◆ ASSIGNMENT: Look through the material below. Copy each line that contains the string "match".

◆ GIVEN ENTRIES:
Lemma insert_invitation_move k i : stable invitations_move (insert_invitation k i).
Proof.
  apply stable_of_wp. intros db. unfold insert_invitation. wp_steps; try reflexivity. intros Hok.
  apply negb_false_iff in H. rename H into Hk, H0 into Htok. pose proof (proj1 (exists_where_false _ _) Htok) as Hno.
  assert (Hk' : db_invitations db !! k = None) by (by destruct (db_invitations db !! k)).
  split.
  - intros k1 k2 i1 i2. cbn. rewrite !lookup_insert_Some. intros [[<- <-]|[_ H1']] [[<- <-]|[_ H2']] E; try done.
    + specialize (Hno _ _ H2'). by rewrite E, str_eqb_refl in Hno.
    + specialize (Hno _ _ H1'). by rewrite <-E, str_eqb_refl in Hno.
    + by eapply Hok.
  - intros token account (k0 & i0 & H0' & ?). exists k0, i0. split; [|done]. cbn. rewrite lookup_insert_ne; [done|]. congruence.
Qed.

Lemma consume_invitation_move now a k : stable invitations_move (consume_invitation now a k).
Proof.
  apply stable_of_wp. intros db. unfold consume_invitation. wp_steps; try reflexivity. rename a0 into i, H into Hi, H0 into Hu.
  apply negb_false_iff, andb_true_iff in Hu as [Hu _]. intros Hok. split.
  - intros k1 k2 i1 i2. cbn. rewrite !lookup_insert_Some. intros [[<- <-]|[_ H1']] [[<- <-]|[_ H2']] E; try done; by eapply Hok.
  - intros token account (k0 & i0 & H0' & Ht & Hc & Ha). exists k0, i0. split; [|done]. cbn.
    rewrite lookup_insert_ne; [done|]. intros ->. simplify_eq. by destruct (iv_consumed_at i).
Qed.

Lemma take_invitation_move now fresh d how : stable invitations_move (take_invitation now fresh d how).
Proof. destruct how; cbn; stable_steps; apply insert_invitation_move. Qed.

Lemma find_invitation_spent now token account db :
  invitations_ok db → spent token account db → find_invitation now token db = None.
Proof.
  intros Hok (k & i & Hi & Ht & Hc & _). unfold find_invitation. rewrite select_nil; [done|].
  intros k' i' Hi'. destruct (iv_token_sha256 i' =?s token) eqn:E; [|done]. apply str_eqb_eq in E.
  assert (k' = k) as -> by (eapply Hok; eauto; congruence). simplify_eq. unfold usable. by destruct (iv_consumed_at i).
Qed.

Section bootstrap_facts.
Variable uuid_parse : string → option string.

(** Calls that open accounts or issue invitations. *)
Inductive account_op :=
  | OpBootstrap (region freshAccount freshDevice freshInvitation account device name key : string) (how : invitation)
  | OpInvite (freshInvitation token label actor : string) (expiresAt : Z).

Definition run_account (now : Z) (op : account_op) : Tx unit :=
  match op with
  | OpBootstrap region fa fd fi account device name key how =>
    bootstrapAccountWithIdentity uuid_parse now region fa fd fi account device name key how;; mret tt
  | OpInvite fi token label actor expiresAt => CreateBootstrapInvitation now fi token label actor expiresAt;; mret tt
  end.

Inductive account_history : Db → Db → Prop :=
  | account_start db : account_history db db
  | account_step db db' now op : account_history db db' → account_history db (run_account now op db').1.

Ltac move_frame := apply invitations_move_same; reflexivity.

Lemma run_account_move now op : stable invitations_move (run_account now op).
Proof.
  destruct op; cbn [run_account].
  - unfold bootstrapAccountWithIdentity, check. stable_steps;
      try (apply take_invitation_move || apply consume_invitation_move || move_frame).
  - unfold CreateBootstrapInvitation. stable_steps. apply insert_invitation_move.
Qed.

Lemma account_history_move db db' : account_history db db' → invitations_move db db'.
Proof.
  induction 1 as [db|db db' now op _ IH]; [reflexivity|]. etransitivity; [exact IH|]. apply run_account_move.
Qed.

(** What opening an account does. *)
Definition opened (now : Z) (region : string) (db : Db) (res : BootstrapResult) (db' : Db) : Prop :=
  db.(db_accounts) !! res.(br_AccountID) = None
  ∧ db'.(db_accounts) = <[res.(br_AccountID) := default_account now <| ac_runtime_region := region |>]> db.(db_accounts)
  ∧ db.(db_devices) !! res.(br_DeviceID) = None
  ∧ db'.(db_devices) = <[res.(br_DeviceID) := res.(br_Device)]> db.(db_devices)
  ∧ res.(br_Device).(dv_account_id) = res.(br_AccountID) ∧ res.(br_Device).(dv_revoked_at) = None
  ∧ (db.(db_entitlements) !! res.(br_AccountID) = None →
     db'.(db_entitlements) = <[res.(br_AccountID) := default_entitlement now]> db.(db_entitlements)).

Lemma take_invitation_wp now fresh d how db :
  wp (take_invitation now fresh d how)
     (λ k db', db'.(db_accounts) = db.(db_accounts) ∧ db'.(db_devices) = db.(db_devices)
               ∧ db'.(db_entitlements) = db.(db_entitlements)
               ∧ match how with
                 | GivenInvitation token => db' = db ∧ ∃ i, db.(db_invitations) !! k = Some i ∧ i.(iv_token_sha256) = token
                 | _ => True end)
     (λ _ _, True) db.
Proof.
  destruct how as [|token|token]; cbn; unfold insert_invitation; wp_steps; try done.
  split_and!; try done. revert H. unfold find_invitation.
  destruct (select _ _) as [|[k i] l] eqn:E; [done|]. intros [= ->].
  assert ((a, i) ∈ select (λ _ i, (iv_token_sha256 i =?s token) && usable now i) db.(db_invitations)) as [Hi Hp]%elem_of_select
    by (rewrite E; left).
  exists i. split; [done|]. by apply andb_true_iff in Hp as [->%str_eqb_eq _].
Qed.

Lemma bootstrap_wp now region fa fd fi a d name key how db :
  wp (bootstrapAccountWithIdentity uuid_parse now region fa fd fi a d name key how)
     (λ res db', opened now region db res db'
        ∧ match how with
          | GivenInvitation token => (∀ k, db.(db_invitations) !! k ≠ None → k ≠ ""%string) → spent token res.(br_AccountID) db'
          | _ => True end)
     (λ _ db', db' = db) db.
Proof.
  unfold bootstrapAccountWithIdentity, check.
  destruct (normalizeBootstrapUUID uuid_parse fa a _) as [e|aid]; [by wp_steps|].
  destruct (normalizeBootstrapUUID uuid_parse fd d _) as [e|did]; [by wp_steps|].
  wp_steps; try done. eapply wp_mono; [apply take_invitation_wp | | done]. intros k db1 (HA & HD & HE & Hhow).
  wp_steps; try done; apply negb_false_iff in H1, H2; rewrite HA in H1; rewrite HD in H2;
    (assert (Ha : db.(db_accounts) !! aid = None) by (by destruct (db.(db_accounts) !! aid)));
    (assert (Hd : db.(db_devices) !! did = None) by (by destruct (db.(db_devices) !! did))).
  - unfold consume_invitation. wp_steps; try done. split.
    + unfold opened. cbn. rewrite HA, HD, HE. split_and!; try done. by intros ->.
    + destruct how as [|token|token]; try done. destruct Hhow as (-> & i & Hi & Ht). cbn in H4. rewrite Hi in H4. simplify_eq.
      intros _. exists k. eexists. split; [cbn; apply lookup_insert_eq|]. done.
  - split.
    + unfold opened. cbn. rewrite HA, HD, HE. split_and!; try done. by intros ->.
    + destruct how as [|token|token]; try done. destruct Hhow as (-> & i & Hi & Ht). intros Hne.
      apply negb_false_iff, str_eqb_eq in H3 as ->. destruct (Hne ""%string); [by rewrite Hi | done].
Qed.
End bootstrap_facts.

(** *** Revoking *)

(** The device is cut off: its requests fail, and with it every capability of
    the account and every session either of them held on the account's runtimes. *)
Definition device_cut_off (a did : string) (db : Db) : Prop :=
  own_device a did db = None
  ∧ (∀ cid c, db.(db_capabilities) !! cid = Some c → c.(ca_account_id) = a → c.(ca_revoked_at) ≠ None)
  ∧ (∀ sid s r, db.(db_sessions) !! sid = Some s → session_live s = true →
       db.(db_runtimes) !! s.(se_runtime_id) = Some r → r.(rt_account_id) = a →
       s.(se_device_id) ≠ Some did
       ∧ ∀ cid c, s.(se_capability_id) = Some cid → db.(db_capabilities) !! cid = Some c → c.(ca_account_id) ≠ a).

◆ ANSWER SECTION:
  match op with
               ∧ match how with
        ∧ match how with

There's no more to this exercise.